▶ _Problem requirements_:
Find the word "under" in the data. Return every line where it appears.

──────── Source data

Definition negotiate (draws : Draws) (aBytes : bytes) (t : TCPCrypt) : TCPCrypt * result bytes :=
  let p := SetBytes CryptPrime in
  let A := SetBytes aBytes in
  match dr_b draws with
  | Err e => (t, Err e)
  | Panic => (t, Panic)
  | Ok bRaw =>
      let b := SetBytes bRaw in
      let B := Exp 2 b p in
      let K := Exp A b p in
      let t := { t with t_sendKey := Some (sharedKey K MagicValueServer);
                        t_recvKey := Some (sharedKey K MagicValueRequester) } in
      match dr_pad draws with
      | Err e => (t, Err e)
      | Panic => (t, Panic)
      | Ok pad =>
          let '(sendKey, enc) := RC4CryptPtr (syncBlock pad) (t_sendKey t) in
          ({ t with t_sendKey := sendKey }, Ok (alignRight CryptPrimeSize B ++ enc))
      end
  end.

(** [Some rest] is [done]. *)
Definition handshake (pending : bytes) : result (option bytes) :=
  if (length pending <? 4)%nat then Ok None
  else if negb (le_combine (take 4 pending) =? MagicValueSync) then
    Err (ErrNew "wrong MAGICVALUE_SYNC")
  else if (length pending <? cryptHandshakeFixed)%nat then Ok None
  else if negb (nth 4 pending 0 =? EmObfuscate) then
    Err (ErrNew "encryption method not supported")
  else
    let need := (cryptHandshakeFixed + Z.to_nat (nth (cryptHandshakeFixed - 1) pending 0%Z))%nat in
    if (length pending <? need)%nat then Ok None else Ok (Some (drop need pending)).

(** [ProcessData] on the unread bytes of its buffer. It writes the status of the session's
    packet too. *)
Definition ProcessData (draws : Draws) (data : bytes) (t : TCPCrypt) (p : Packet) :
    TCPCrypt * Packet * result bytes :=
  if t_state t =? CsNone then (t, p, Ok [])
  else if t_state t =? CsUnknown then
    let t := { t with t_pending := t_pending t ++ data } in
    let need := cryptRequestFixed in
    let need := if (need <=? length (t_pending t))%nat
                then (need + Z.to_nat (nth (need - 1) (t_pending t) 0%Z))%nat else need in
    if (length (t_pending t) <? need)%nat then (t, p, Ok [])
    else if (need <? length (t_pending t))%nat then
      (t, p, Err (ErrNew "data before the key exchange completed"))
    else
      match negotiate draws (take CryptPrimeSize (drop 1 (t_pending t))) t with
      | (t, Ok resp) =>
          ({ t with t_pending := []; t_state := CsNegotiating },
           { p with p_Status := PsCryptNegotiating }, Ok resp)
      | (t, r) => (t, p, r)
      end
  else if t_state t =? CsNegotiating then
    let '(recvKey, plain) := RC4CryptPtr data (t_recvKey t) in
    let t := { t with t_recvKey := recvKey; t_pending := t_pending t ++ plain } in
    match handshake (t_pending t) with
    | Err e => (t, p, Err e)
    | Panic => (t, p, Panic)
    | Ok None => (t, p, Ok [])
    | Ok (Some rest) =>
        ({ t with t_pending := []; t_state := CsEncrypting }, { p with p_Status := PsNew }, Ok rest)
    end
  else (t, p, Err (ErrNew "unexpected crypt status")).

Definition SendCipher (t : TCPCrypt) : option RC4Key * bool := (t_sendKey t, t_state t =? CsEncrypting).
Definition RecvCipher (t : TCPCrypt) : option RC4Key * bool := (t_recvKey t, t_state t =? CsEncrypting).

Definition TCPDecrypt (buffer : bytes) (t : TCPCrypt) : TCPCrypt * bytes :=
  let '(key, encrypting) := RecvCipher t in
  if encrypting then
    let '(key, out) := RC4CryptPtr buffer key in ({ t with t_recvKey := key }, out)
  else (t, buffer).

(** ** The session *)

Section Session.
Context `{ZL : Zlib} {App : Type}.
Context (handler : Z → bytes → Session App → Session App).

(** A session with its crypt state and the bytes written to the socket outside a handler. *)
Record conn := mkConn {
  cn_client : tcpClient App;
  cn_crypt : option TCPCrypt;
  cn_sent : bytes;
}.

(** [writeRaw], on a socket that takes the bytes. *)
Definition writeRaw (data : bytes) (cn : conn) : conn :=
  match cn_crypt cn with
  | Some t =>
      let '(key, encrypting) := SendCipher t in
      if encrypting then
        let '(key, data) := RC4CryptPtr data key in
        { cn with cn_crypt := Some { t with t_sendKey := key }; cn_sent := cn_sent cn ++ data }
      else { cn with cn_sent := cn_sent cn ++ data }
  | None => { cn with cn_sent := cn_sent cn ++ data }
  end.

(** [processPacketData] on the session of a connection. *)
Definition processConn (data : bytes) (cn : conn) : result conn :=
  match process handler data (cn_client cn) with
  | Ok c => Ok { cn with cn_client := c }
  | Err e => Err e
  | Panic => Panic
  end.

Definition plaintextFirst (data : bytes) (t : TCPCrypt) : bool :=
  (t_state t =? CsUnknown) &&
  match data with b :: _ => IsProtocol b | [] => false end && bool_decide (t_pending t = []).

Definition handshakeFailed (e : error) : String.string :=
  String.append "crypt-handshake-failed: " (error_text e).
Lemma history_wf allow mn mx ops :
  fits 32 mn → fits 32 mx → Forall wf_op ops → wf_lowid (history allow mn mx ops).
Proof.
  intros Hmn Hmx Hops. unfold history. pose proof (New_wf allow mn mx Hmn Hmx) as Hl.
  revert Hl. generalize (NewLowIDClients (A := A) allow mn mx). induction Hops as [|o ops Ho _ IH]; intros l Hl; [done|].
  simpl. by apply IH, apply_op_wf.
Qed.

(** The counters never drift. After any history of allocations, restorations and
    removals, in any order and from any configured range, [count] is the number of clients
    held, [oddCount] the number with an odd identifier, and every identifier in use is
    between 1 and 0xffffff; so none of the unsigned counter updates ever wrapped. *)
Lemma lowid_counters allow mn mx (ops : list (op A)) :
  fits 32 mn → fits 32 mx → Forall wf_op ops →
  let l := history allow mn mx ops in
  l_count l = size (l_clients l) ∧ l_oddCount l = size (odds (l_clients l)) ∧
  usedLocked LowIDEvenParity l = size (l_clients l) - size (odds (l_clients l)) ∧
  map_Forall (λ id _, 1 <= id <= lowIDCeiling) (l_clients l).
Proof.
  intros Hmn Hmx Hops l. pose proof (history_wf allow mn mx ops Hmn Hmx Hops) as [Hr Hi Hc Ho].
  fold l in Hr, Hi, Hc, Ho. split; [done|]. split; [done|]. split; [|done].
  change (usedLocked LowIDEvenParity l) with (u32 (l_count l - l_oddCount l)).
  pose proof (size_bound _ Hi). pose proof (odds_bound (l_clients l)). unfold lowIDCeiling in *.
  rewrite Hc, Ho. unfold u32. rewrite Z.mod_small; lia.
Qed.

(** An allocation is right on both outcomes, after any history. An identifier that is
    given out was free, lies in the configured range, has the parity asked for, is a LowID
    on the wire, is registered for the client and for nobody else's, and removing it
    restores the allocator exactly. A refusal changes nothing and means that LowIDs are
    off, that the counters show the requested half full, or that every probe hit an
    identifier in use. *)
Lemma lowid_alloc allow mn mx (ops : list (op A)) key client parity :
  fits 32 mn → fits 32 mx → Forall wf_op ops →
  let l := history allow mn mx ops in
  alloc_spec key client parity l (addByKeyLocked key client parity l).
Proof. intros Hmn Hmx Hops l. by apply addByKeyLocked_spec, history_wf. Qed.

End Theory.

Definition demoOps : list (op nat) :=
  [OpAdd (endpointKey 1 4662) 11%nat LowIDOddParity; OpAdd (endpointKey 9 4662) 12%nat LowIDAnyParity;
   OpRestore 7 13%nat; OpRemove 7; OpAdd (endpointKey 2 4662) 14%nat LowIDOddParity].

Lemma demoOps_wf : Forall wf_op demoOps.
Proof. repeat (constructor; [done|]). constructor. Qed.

────────────────
──────── Source data

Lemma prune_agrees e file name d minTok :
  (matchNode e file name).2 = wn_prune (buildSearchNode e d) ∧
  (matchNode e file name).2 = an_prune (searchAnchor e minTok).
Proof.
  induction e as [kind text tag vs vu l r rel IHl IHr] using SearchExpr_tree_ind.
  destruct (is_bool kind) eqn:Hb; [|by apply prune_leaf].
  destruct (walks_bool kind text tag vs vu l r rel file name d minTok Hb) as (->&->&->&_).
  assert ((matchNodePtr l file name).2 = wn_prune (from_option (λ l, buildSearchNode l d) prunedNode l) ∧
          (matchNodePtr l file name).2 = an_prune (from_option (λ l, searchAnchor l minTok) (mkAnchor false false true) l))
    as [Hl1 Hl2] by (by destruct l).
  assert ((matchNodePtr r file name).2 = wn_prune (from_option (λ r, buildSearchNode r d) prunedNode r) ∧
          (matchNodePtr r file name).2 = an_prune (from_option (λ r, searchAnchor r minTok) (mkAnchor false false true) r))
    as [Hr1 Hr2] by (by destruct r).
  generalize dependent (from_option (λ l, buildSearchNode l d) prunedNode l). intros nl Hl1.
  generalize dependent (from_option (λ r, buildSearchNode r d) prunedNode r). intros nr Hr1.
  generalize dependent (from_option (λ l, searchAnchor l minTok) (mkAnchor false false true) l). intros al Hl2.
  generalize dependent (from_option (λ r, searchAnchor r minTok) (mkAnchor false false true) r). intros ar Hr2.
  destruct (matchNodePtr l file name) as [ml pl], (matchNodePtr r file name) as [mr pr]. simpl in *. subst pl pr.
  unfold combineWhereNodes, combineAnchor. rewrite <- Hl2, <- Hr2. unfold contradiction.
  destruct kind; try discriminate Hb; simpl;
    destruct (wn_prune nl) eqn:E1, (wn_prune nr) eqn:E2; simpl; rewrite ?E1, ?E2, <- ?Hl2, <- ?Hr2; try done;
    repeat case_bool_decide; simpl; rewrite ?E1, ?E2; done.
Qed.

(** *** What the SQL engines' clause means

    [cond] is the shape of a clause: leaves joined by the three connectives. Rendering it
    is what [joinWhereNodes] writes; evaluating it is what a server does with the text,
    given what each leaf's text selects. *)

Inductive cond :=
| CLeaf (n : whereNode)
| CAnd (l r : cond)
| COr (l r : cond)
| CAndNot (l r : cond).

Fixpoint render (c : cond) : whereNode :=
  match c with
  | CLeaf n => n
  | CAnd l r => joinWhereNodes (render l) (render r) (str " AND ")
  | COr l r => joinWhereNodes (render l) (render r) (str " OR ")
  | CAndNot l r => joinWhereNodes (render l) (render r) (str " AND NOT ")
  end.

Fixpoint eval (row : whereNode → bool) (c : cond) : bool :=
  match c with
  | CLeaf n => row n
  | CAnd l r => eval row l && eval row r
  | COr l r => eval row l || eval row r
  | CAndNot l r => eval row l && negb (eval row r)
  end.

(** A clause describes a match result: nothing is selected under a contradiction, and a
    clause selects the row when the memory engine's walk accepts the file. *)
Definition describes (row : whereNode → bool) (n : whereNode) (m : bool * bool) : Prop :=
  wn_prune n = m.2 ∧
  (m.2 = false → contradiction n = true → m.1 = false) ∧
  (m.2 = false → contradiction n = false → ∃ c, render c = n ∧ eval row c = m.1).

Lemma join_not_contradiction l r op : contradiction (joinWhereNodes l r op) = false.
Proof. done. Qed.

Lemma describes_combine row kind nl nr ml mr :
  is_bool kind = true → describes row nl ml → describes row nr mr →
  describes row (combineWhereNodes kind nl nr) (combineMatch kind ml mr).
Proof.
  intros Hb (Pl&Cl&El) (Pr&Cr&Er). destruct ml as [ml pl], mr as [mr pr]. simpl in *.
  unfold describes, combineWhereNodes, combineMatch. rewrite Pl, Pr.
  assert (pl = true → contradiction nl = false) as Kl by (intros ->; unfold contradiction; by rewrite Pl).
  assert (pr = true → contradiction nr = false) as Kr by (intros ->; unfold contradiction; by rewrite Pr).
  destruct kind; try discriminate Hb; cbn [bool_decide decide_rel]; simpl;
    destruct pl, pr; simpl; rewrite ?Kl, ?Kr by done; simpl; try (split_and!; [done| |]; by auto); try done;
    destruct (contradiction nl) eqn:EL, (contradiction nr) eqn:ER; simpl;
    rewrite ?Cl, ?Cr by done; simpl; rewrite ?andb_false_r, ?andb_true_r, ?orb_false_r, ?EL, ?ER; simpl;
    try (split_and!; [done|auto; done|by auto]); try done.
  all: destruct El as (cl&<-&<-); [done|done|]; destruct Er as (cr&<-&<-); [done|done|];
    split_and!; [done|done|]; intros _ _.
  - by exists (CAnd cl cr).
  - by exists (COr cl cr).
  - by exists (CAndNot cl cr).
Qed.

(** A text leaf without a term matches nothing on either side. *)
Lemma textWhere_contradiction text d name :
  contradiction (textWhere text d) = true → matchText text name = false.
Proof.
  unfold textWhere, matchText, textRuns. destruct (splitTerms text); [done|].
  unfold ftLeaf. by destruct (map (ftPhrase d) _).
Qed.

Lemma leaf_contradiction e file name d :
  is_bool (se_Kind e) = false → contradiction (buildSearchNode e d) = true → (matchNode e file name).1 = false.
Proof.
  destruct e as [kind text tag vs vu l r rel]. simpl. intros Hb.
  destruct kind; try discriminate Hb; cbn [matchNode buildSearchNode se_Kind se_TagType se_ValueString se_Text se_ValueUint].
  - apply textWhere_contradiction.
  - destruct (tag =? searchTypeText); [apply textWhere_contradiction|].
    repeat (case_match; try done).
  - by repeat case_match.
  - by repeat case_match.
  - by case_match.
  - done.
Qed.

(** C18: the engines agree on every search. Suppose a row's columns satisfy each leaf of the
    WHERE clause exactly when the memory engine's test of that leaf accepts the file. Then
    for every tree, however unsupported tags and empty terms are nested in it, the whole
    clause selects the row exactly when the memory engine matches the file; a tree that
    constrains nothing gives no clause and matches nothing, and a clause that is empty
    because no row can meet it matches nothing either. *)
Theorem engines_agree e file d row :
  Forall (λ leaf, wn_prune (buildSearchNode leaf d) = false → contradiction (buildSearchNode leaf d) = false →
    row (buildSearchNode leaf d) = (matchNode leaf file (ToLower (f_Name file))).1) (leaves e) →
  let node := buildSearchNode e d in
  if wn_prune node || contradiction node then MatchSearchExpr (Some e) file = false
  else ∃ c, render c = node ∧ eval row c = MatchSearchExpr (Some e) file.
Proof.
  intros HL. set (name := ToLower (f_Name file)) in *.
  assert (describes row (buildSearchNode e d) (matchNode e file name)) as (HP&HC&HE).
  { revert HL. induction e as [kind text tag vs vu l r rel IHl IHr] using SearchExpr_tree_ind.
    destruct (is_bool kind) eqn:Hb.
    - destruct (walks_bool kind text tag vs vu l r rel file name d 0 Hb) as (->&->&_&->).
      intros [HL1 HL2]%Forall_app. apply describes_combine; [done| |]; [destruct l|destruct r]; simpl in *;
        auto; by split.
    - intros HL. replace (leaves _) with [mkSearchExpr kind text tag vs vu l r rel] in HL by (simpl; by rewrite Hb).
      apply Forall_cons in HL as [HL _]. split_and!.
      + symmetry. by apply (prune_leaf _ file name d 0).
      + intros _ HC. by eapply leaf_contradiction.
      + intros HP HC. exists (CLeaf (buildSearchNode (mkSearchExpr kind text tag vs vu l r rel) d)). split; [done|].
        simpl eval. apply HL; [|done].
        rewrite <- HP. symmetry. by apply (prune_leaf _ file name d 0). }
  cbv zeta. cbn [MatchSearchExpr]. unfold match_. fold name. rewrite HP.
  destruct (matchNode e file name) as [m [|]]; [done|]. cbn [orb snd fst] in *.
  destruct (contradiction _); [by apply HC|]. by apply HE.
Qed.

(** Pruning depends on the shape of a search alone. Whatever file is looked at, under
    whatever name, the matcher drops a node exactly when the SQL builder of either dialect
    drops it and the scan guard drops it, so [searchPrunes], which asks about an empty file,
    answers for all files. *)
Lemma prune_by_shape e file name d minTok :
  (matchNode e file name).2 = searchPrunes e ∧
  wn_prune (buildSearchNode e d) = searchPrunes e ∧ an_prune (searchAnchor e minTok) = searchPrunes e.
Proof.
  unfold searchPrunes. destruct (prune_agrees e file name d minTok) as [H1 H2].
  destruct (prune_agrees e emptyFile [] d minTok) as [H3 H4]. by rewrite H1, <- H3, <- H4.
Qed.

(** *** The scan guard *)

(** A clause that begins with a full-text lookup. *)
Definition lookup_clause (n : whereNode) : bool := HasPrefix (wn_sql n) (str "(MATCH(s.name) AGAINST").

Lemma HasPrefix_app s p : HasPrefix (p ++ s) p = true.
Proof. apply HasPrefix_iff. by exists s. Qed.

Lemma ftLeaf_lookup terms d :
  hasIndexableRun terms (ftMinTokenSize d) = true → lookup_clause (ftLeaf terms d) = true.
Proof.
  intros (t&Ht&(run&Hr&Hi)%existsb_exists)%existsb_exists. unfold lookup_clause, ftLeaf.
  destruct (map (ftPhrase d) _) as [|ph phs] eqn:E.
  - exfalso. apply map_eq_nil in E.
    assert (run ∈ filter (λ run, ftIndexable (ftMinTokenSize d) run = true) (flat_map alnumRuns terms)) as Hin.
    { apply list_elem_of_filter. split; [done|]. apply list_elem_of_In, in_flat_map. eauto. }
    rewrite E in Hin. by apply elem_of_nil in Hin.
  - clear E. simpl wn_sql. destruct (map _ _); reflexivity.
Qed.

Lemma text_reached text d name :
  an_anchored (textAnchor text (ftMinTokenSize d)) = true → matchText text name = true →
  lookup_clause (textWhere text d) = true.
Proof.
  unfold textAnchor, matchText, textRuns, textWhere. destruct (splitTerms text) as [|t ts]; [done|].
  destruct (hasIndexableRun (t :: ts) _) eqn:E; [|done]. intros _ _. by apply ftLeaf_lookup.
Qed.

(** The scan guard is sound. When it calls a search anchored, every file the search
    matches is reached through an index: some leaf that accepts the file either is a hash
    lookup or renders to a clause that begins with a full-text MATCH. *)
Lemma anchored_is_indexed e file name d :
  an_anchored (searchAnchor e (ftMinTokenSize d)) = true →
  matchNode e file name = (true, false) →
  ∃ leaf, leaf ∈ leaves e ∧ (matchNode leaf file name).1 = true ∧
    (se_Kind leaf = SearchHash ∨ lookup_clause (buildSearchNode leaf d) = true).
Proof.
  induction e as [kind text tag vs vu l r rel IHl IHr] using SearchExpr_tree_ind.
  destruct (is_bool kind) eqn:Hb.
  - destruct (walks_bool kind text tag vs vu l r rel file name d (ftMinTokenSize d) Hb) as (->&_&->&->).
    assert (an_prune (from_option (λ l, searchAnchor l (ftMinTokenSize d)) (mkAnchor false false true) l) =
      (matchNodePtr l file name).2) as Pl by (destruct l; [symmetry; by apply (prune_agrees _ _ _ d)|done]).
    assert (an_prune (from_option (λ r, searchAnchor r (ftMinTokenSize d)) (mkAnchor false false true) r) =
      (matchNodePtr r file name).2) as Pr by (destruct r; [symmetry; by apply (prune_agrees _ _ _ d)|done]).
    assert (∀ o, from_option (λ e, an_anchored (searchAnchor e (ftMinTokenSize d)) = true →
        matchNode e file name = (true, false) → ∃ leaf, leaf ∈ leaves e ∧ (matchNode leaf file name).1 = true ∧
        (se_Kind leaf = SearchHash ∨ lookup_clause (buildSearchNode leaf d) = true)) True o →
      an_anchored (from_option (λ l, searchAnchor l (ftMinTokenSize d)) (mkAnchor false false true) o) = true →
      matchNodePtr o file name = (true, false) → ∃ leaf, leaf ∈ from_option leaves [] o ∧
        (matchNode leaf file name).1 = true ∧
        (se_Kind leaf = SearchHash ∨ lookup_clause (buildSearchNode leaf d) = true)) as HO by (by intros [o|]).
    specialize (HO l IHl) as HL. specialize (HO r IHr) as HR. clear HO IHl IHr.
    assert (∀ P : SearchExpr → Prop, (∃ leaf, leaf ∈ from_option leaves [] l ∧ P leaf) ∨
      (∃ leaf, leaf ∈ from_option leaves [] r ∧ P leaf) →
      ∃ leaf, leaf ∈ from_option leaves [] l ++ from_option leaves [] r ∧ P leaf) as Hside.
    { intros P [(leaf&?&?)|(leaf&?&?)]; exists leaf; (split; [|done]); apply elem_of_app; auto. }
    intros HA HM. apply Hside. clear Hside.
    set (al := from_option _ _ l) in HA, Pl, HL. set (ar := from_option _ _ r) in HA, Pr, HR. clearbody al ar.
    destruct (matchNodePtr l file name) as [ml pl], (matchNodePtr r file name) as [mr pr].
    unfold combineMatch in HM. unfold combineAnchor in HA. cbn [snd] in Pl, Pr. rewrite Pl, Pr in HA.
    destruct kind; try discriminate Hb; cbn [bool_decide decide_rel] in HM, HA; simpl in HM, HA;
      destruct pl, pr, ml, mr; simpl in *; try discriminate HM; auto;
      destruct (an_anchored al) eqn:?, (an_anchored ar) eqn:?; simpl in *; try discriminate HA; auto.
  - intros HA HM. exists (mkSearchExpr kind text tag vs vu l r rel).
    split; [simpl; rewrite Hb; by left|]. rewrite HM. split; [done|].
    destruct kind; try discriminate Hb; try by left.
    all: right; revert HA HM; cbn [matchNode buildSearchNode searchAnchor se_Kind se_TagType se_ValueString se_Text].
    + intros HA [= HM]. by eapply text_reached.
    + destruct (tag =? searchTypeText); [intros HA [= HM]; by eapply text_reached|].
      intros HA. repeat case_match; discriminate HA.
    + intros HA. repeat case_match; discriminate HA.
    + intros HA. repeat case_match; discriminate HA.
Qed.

────────────────

▶ _Result of the exercise_:
(** A clause describes a match result: nothing is selected under a contradiction, and a
(** Pruning depends on the shape of a search alone. Whatever file is looked at, under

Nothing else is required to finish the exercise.